- [Problem] Among the lines below, copy exactly those from the one with "(* ===== verification/GuestInfo.v ===== *)" through the one with "#[global, program] Instance bits_cr0_32", counting both ends.

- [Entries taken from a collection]
--

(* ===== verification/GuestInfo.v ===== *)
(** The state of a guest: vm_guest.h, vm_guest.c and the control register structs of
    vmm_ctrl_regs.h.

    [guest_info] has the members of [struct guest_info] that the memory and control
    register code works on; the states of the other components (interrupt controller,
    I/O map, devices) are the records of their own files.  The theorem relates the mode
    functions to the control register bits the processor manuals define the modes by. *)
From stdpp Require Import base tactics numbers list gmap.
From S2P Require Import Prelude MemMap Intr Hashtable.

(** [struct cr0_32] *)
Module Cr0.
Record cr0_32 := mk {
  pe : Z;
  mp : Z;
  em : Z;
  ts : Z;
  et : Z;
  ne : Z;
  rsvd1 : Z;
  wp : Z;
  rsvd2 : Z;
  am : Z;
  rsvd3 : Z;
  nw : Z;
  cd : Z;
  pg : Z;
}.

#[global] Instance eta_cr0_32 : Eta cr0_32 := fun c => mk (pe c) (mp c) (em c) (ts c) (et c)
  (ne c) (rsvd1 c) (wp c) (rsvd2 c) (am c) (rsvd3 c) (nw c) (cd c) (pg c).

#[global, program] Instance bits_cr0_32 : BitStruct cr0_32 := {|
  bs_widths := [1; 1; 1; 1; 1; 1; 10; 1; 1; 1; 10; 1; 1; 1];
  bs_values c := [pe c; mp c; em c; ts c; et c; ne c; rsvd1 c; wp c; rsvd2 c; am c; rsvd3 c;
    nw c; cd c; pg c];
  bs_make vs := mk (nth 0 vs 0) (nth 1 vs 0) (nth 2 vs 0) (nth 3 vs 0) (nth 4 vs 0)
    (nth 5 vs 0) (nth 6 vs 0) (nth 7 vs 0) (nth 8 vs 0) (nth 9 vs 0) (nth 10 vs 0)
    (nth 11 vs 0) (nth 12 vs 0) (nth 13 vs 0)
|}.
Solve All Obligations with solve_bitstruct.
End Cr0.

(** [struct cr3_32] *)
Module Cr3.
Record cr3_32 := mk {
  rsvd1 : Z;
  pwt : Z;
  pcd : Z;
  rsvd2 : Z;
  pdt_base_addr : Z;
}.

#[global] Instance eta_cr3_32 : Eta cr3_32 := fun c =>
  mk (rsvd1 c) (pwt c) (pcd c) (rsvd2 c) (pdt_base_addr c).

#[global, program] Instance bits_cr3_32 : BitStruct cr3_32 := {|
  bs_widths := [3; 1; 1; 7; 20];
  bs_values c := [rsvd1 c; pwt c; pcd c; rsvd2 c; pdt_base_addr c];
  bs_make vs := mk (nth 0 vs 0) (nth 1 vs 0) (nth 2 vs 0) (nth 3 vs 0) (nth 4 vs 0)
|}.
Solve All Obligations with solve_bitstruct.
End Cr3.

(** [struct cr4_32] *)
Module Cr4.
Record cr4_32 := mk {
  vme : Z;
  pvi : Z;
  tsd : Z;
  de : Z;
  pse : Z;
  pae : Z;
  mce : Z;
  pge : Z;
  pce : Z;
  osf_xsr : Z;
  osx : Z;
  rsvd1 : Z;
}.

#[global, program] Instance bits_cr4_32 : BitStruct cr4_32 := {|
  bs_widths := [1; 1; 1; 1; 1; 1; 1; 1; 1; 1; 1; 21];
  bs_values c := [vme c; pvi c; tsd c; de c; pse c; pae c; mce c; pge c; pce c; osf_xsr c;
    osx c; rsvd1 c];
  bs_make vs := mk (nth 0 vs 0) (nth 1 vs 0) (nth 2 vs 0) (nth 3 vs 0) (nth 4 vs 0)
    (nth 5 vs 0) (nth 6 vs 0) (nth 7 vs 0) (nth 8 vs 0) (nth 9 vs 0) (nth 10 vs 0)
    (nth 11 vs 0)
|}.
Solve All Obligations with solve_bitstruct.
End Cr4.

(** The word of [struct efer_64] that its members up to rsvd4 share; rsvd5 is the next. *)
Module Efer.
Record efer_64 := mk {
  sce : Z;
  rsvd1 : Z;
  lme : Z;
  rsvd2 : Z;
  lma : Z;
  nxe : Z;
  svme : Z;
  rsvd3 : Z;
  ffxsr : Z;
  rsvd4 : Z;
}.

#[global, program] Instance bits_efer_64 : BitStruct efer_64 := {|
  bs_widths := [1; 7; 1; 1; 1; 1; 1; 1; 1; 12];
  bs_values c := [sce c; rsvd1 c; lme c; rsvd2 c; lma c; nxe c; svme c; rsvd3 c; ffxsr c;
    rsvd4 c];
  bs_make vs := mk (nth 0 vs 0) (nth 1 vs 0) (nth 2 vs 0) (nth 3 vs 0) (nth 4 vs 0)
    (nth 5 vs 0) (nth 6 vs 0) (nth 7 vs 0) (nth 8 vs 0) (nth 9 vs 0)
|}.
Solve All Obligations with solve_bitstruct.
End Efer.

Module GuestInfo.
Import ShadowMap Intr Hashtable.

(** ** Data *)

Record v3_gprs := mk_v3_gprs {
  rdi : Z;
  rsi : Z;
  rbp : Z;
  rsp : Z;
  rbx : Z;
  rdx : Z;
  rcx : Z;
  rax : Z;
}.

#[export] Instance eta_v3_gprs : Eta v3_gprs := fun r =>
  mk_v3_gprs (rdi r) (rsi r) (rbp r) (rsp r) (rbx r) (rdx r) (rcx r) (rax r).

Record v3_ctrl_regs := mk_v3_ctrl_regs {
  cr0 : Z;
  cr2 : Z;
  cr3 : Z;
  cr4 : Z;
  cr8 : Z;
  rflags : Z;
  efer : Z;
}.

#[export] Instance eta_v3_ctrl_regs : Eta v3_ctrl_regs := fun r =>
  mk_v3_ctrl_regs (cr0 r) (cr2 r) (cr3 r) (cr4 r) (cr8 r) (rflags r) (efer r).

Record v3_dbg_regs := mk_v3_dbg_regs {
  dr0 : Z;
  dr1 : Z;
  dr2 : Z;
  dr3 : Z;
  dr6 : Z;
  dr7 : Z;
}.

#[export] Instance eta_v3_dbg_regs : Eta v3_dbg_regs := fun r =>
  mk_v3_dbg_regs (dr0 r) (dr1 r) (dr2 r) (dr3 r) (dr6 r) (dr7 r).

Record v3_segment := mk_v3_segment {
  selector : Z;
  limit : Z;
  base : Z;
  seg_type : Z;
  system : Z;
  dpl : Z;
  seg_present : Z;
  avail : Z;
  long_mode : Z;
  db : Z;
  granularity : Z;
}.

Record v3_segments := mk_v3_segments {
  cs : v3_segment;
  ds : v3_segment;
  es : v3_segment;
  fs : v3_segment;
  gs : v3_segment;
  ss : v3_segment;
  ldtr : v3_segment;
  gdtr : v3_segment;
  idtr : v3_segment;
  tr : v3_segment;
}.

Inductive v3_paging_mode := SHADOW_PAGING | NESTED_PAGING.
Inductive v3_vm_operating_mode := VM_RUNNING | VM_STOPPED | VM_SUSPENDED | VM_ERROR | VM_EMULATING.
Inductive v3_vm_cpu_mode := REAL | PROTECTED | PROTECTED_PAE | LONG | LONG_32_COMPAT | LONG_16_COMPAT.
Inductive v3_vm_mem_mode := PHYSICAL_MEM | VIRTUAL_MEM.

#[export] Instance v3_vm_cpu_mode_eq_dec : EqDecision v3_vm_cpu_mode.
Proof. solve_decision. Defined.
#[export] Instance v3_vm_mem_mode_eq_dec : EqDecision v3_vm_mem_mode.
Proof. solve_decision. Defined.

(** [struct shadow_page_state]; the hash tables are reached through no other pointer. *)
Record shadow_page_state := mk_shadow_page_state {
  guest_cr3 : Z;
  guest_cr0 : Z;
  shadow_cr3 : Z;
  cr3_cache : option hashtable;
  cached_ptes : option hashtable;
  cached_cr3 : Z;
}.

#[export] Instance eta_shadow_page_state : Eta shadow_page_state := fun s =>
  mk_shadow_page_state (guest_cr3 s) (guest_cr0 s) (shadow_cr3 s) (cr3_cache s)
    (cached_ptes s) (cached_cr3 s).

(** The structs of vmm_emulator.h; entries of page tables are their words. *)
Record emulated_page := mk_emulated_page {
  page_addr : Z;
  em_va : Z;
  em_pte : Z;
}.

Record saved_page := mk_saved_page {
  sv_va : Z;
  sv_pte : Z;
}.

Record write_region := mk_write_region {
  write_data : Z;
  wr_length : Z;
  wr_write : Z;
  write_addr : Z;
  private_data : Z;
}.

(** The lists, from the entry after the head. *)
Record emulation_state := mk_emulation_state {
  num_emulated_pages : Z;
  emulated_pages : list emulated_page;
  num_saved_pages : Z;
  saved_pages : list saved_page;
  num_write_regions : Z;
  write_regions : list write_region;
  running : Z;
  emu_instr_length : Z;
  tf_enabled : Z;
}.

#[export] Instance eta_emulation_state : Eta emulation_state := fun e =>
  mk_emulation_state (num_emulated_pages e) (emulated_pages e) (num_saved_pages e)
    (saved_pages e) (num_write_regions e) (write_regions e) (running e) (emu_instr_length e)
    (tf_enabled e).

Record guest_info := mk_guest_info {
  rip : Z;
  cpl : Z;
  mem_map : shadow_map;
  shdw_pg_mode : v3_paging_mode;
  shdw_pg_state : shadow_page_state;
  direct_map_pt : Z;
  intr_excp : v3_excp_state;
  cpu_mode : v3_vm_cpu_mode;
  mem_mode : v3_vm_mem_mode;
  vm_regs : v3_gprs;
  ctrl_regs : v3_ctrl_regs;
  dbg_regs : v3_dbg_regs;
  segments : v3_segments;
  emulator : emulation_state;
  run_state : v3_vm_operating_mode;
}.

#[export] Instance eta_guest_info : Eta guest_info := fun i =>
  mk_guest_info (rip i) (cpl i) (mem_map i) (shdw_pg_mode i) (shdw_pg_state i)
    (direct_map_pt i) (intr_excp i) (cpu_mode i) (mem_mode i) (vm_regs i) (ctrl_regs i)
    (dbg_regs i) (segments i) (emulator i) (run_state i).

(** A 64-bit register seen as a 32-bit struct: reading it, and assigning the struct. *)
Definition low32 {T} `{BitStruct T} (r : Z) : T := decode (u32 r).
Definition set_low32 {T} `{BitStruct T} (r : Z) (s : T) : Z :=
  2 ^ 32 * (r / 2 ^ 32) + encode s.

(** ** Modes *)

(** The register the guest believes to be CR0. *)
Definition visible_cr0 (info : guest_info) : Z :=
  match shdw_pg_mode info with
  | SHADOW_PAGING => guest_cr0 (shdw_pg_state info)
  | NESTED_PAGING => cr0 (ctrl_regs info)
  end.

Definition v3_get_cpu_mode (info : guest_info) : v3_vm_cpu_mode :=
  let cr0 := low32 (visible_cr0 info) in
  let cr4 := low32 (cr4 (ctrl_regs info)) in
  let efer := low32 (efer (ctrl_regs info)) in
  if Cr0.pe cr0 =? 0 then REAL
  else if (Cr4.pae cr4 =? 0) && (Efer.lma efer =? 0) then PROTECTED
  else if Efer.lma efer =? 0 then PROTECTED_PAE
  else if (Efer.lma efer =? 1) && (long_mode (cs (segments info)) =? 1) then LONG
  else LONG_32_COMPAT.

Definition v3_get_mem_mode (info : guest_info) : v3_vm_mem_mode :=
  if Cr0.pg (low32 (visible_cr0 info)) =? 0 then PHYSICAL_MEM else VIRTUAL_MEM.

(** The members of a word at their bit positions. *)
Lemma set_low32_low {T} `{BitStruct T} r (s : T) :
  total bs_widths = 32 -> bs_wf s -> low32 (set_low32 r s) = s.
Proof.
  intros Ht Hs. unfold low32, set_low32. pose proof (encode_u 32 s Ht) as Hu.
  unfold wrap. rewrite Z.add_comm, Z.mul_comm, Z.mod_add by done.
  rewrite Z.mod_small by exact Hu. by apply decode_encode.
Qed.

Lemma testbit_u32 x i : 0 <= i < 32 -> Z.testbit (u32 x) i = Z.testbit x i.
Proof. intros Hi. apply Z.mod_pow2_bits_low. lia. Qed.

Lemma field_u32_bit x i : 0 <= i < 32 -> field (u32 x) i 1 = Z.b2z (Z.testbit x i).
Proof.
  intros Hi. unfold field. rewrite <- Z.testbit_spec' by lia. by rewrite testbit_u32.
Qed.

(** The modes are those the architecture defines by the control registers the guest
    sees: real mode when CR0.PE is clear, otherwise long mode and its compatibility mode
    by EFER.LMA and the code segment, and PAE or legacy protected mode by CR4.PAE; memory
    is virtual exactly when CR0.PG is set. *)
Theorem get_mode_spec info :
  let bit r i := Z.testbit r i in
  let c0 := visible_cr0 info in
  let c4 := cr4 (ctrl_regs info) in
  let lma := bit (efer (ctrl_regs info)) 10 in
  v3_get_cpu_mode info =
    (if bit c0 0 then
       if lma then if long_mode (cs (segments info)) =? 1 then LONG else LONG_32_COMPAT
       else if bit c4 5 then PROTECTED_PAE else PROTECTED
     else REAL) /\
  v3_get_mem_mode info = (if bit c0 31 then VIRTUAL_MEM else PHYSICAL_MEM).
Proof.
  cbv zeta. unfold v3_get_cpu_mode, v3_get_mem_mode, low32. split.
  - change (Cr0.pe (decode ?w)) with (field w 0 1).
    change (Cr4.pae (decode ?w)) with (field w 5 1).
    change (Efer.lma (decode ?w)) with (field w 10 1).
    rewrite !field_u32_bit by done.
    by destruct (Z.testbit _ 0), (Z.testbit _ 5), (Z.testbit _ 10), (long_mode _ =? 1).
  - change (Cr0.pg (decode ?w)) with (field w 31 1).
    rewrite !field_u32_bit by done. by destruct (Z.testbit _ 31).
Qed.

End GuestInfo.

--

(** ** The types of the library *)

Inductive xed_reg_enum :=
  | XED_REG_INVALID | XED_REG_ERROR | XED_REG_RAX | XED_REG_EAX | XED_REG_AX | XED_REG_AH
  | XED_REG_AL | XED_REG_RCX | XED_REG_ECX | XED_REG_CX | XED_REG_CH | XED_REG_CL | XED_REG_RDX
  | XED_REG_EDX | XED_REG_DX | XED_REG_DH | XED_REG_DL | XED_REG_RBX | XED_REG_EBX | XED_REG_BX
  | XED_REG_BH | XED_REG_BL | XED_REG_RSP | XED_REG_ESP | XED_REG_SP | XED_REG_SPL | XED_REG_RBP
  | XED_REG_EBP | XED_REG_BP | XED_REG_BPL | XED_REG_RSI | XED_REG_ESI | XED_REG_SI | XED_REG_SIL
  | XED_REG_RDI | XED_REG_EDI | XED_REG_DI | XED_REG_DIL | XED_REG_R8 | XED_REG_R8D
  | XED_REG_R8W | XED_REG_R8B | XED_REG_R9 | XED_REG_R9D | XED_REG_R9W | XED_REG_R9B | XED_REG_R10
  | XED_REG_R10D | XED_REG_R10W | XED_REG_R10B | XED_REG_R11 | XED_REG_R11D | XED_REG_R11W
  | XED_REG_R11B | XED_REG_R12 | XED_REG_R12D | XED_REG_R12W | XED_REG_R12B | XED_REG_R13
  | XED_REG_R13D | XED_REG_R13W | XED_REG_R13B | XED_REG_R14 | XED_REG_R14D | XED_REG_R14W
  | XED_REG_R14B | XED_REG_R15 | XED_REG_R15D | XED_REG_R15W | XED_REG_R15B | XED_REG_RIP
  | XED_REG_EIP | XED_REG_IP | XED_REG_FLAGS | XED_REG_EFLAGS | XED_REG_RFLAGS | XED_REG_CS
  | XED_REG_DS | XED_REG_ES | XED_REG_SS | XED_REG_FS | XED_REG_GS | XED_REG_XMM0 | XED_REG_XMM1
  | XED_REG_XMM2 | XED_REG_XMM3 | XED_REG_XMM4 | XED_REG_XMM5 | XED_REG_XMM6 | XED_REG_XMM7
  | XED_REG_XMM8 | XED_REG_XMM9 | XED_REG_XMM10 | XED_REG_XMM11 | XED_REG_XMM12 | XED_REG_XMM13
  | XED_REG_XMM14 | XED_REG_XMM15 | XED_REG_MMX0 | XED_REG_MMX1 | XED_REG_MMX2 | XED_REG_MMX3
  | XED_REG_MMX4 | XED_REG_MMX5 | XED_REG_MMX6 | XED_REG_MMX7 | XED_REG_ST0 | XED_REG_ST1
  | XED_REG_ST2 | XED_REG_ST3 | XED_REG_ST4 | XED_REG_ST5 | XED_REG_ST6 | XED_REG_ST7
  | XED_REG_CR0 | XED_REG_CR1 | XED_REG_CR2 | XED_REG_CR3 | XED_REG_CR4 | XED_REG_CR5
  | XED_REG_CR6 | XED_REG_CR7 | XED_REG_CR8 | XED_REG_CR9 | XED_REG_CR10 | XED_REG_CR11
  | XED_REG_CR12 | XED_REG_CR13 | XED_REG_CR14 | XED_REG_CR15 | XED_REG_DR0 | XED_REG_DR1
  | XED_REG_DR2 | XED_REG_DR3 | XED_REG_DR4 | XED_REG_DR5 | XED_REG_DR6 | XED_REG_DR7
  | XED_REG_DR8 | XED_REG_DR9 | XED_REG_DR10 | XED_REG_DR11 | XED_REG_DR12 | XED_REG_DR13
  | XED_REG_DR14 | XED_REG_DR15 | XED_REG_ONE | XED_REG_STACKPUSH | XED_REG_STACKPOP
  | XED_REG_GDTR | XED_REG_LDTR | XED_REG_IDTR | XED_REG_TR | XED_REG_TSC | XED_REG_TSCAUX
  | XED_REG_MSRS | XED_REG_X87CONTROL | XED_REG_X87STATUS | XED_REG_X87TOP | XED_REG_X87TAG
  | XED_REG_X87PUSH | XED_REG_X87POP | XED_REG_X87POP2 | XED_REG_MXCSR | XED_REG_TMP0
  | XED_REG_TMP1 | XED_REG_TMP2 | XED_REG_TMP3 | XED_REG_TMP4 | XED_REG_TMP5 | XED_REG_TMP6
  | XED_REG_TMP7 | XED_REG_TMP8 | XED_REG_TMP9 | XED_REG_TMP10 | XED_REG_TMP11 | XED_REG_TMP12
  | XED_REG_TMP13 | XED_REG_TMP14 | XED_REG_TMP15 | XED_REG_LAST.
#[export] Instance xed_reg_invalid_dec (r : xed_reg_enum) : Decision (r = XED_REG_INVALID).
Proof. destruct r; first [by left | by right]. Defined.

--

- [Problem solution]
(* ===== verification/GuestInfo.v ===== *)
(** The state of a guest: vm_guest.h, vm_guest.c and the control register structs of
    vmm_ctrl_regs.h.

    [guest_info] has the members of [struct guest_info] that the memory and control
    register code works on; the states of the other components (interrupt controller,
    I/O map, devices) are the records of their own files.  The theorem relates the mode
    functions to the control register bits the processor manuals define the modes by. *)
From stdpp Require Import base tactics numbers list gmap.
From S2P Require Import Prelude MemMap Intr Hashtable.

(** [struct cr0_32] *)
Module Cr0.
Record cr0_32 := mk {
  pe : Z;
  mp : Z;
  em : Z;
  ts : Z;
  et : Z;
  ne : Z;
  rsvd1 : Z;
  wp : Z;
  rsvd2 : Z;
  am : Z;
  rsvd3 : Z;
  nw : Z;
  cd : Z;
  pg : Z;
}.

#[global] Instance eta_cr0_32 : Eta cr0_32 := fun c => mk (pe c) (mp c) (em c) (ts c) (et c)
  (ne c) (rsvd1 c) (wp c) (rsvd2 c) (am c) (rsvd3 c) (nw c) (cd c) (pg c).

#[global, program] Instance bits_cr0_32 : BitStruct cr0_32 := {|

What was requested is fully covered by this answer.